Mark Bradford in his Los Angeles studio. Photo: Sim Canetty-Clarke. © Hauser & Wirth

I nspired by merchant posters pulled from the streets of inner-city Los Angeles, Mark Bradford’s The Father’s “NO” is a compelling example of the artist’s thickly layered artworks that.mes rge art, urban life and social practice. Bradford’s labor intensive and process-oriented works that address t.mes ly and urgent social and political issues, have earned him a reputation as one of the most important American artists working today.

In the mid-2000s Bradford expanded the focus of his work to examine the broader economic and racial geography of the communities in which he lived. The present work is part of a series of “merchant posters” that he has explored on-and-off again since 2006, and are inspired by advertisements hung and pasted informally around inner-city areas, including the Leimert Park neighborhood where the artist grew up. In these works, layers of billboard paper, collage and paint have been sanded down until they reveal just fragments of the original phrases. These works are displayed singly or in groups to resemble the sites where these ads would typically be found within urban environments. The texts, which offer services such as DNA testing, payday loans or help with immigration papers, primarily target people in t.mes s of personal or economic crisis and provides a window into the challenges facing urban communities.
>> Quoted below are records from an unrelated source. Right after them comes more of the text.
Lemma completeScript_directorState setIndex st :
  directorState (completeScript setIndex st) = directorState st.
Proof.
  unfold completeScript. destruct (getEyeSet st setIndex) as [e|]; [|done].
  destruct (es_currentScript e) as [instance|]; [|done]. cbv zeta.
  destruct (clearTimeouts_fields (scheduledActionsOf st instance) st)
    as (_ & _ & _ & _ & _ & <-).
  by destruct (onCompleteOf _ _).
Qed.

Lemma setEyeBehavior_directorState setIndex b st :
  directorState (setEyeBehavior setIndex b st) = directorState st.
Proof.
  unfold setEyeBehavior. destruct (getEyeSet st setIndex) as [e|]; [|done]. cbv zeta.
  assert (directorState (stopCurrentBehavior setIndex e st) = directorState st) as <-.
  { unfold stopCurrentBehavior, stopScript. destruct (_ && _).
    - destruct (getEyeSet st setIndex) as [e'|]; [|done].
      destruct (es_currentScript e'); [apply completeScript_directorState | done].
    - by destruct (bool_decide _). }
  unfold startNewBehavior. by destruct b.
Qed.

(** C9, as the specification has it, fails in one point: the timers of a
    child that an interaction started on another eye set stay pending when the
    parent is stopped, and fire. *)
Lemma stopScript_leaves_child_timers :
  (es_currentScript <$> getEyeSet withChild 0) = Some (Some 0%nat) /\
  (si_interactionInstances <$> instances withChild !! 0%nat) = Some [Some 1%nat] /\
  scheduledActionsOf withChild 1 = [4%nat; 5%nat] /\
  pending (stopScript 0 withChild) = [4%nat; 5%nat] /\
  trace (fireNext (stopScript 0 withChild))
    = trace (stopScript 0 withChild) ++ [EvHandler "blink" 1 noParams].
Proof. repeat split; vm_compute; reflexivity. Qed.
“The sheer density of advertising creates a psychic mass, an overlay that can somet.mes s be very tense or aggressive”
Mark Bradford quoted in: Ernest Hardy, Heidi Zuckerman Jacobson, Philippe Vergne and Malik Gaines, Mark Bradford Merchant Posters, Los Angeles, 2010

Featuring a text advertising a hotline for fathers to gain custody of their children, the work reads “Fathers, do you want child custody? Divorce, visitation. 866 -72, Daddy.” Repeated six t.mes s, each rendered in different colors and different applications of acrylic, felt-tip pen and collage, the surfaces are concealed by layers of acrylic paint and heavily collaged weathered paper that Bradford extensively manipulates by repeatedly adding and removing elements. What remains are traces of the poster’s text, hovering like flickers beneath the surface. “I make the text less readily readable [and] slightly out of focus so that the viewer is forced to look more closely.” (Mark Bradford, correspondence with Christopher Bedford, November 2009).

By heavily working the surfaces of the posters and extensively reimagining their content and imagery, Bradford pushes each image further towards abstraction and largely removes the original purpose of advertising a service. Through the artist’s extensive intervention, the poster’s previous utility partially disintegrates to leave behind just remnants of its message in the background, heavily disguised, but still present. Through the artist’s intervention, he recontextualizes the image as a Replica Handbags object.